ÉVÉNEMENTS ET SÉANCES SPECIALES
A PROPOS
J'accuse, c'est l'affaire Dreyfus du point de vue du colonel Picquart (Jean Dujardin, admirable), l'homme qui permit, au péril de sa carrière, de sa liberté, de sa vie, à la vérité de voir le jour et d'innocenter le capitaine Dreyfus (incarné par un étonnant Louis Garrel, méconnaissable, identique au souvenir qu'a laissé Dreyfus à ceux qui l'ont connu et aidé : un homme froid et droit, ayant du mal à exprimer ses sentiments). Le film de Polanski est d'une rigueur absolue, dans ce style classique si reconnaissable qu'est celui du cinéaste.

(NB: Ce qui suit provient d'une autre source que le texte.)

(** * tui-snake: the board model of [main.py] and its update rule

    A shallow embedding of the game state of [main.py] (directions, points,
    snake, board), of [Board.update], [Board.new_apple] and [Game.init],
    followed by the properties of the update rule.

    Python integers are unbounded, so coordinates, sizes and the score are
    [Z].  The [deque] of body parts is a list written tail first (index 0 is
    the tail, the last element is the head), as the source appends heads on
    the right and pops tails on the left.  [Board] is mutated in place by its
    methods; here the methods are computations in a small state-and-exception
    monad whose state is the board together with the number of random draws
    consumed so far.  [new_apple] and [Game.lost_scene] call themselves; the
    interpreter allows a bounded number of nested frames and raises
    [RecursionError] beyond it, and that bound is a parameter of the model. *)

From Stdlib Require Import ZArith Lia String Ascii.
From stdpp Require Import base decidable option list list_numbers pretty.

Local Open Scope Z_scope.

(** ** Geometry *)

(** [class Direction(IntEnum)] *)
Inductive Direction : Set := UP | DOWN | RIGHT | LEFT.

#[global] Instance Direction_eq_dec : EqDecision Direction.
Proof. solve_decision. Defined.
(** * Sensor node firmware: acquisition and transport pipeline

    A shallow embedding of the ESP32 sketch of the ground node: the SDS011
    frame decoder [readSDS], the gas-to-VOC mapping [gasToVoc], the Geiger
    pulse counter, the WiFi / time bootstrap, the telemetry transport
    [postReading], the control [loop] and the I2C bus scan.

    Conventions.
    - [uint8_t] / [uint16_t] / [uint32_t] values are [Z] with the wrap-around
      written out; serial bytes are [Byte.byte].
    - C [float] values are idealised: exact rationals [Q] for the sensor
      samples, real numbers [R] where [log10] is needed.
    - C++ reference parameters ([float &pm25]) are passed in and returned.
    - The environment (radio link, HTTP server, clocks, sensors) is a record
      of oracles; unbounded retry loops take a fuel argument and return
      [None] when it runs out.
    - The system clock runs on while the sketch is blocked in a [delay], a
      reachability check or an HTTP exchange, by as many seconds as the
      environment says; [long] has 32 bits. *)

From Stdlib Require Import Reals Lra Qreals.
From Stdlib Require Import ZArith NArith QArith List Bool String Ascii Lia.
From Stdlib Require Import Init.Byte.
Import ListNotations.

Local Open Scope Z_scope.

(** ** Machine integers *)

Definition wrap8 (z : Z) : Z := z mod 256.
Definition wrap16 (z : Z) : Z := z mod 65536.
Definition wrap32 (z : Z) : Z := z mod 4294967296.

(** [static_cast<long>(z)] on the ESP32, whose [long] has 32 bits: the
    value is taken modulo [2^32] into the range from [-2^31] to [2^31 - 1]. *)
Definition to_long (z : Z) : Z := (z + 2147483648) mod 4294967296 - 2147483648.

(** The value of a serial byte as a [uint8_t]. *)
Definition u8 (b : byte) : Z := Z.of_N (Byte.to_N b).


Arguments u8 : simpl never.

(** ** Particulate frame decoder (SDS011) *)

Module SDS.

Definition SDS_FRAME_LEN : Z := 10.
Definition SDS_HEADER1 : Z := 0xAA.
Definition SDS_HEADER2 : Z := 0xC0.
Definition SDS_TAIL : Z := 0xAB.

(** [buf[i]] for the nine bytes read after the header; [buf[0]] is the
    header itself.  [body] holds [buf[1..9]]. *)
Definition buf_at (body : list byte) (i : nat) : Z :=
  match i with
  | O => SDS_HEADER1
  | S j => u8 (nth j body Byte.x00)
  end.
(** * Restaurant pipeline: cleaning and reporting nodes

    A shallow embedding of
    [src/restaurant_pipeline/pipelines/data_processing/nodes.py] and
    [src/restaurant_pipeline/pipelines/reporting/nodes.py].

    The nodes are thin compositions of pandas and json calls, so the
    development first fixes the part of Python, json and pandas the nodes
    rely on (cell values, [pd.isna], [==] on hashable cells, [str]/[repr],
    [json.dumps(..., sort_keys=True)], [json.loads], [drop_duplicates],
    [dropna], [merge], [groupby(...).count()]) and then transcribes the
    nodes line by line on top of it. *)

From Stdlib Require Import ZArith List String Ascii Bool Lia Permutation.
From Stdlib Require Decimal DecimalFacts DecimalPos DecimalString OrderedTypeEx.
From Stdlib Require Import Floats.SpecFloat.
Import ListNotations.

Local Open Scope string_scope.
Local Open Scope Z_scope.

(** ** Exceptions and the error monad *)

Inductive exn : Set :=
| TypeError        (* unhashable cell, value json cannot encode, ... *)
| KeyError         (* column label not found *)
| ValueError       (* pandas: unparseable date, length mismatch *)
| JSONDecodeError. (* json.loads on a text that is not JSON *)

Inductive result (A : Type) : Type :=
| Ok (a : A)
| Raise (e : exn).
Arguments Ok {A} a.
Arguments Raise {A} e.

Definition bind {A B} (m : result A) (k : A -> result B) : result B :=
  match m with
  | Ok a => k a
  | Raise e => Raise e
  end.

La figure de Picquart est passionnante dès les premières scènes : officier dans l'armée française, professeur de Dreyfus à l'école de guerre, il ne lui cache pas qu'il déteste les juifs, mais que ce sentiment n'interviendra jamais dans sa façon de le noter... Ce sont les événements – Picquart, nommé à la tête des services secrets, découvre peu à peu que les plus haut gradés ont menti pour faire condamner un innocent – et surtout son sens de l'honneur et de la vérité qui vont triompher. Picquart met plus haut que tout la justice. Polanski décrit une société française rongée par un antisémitisme très violent, irrationnel, sans explication.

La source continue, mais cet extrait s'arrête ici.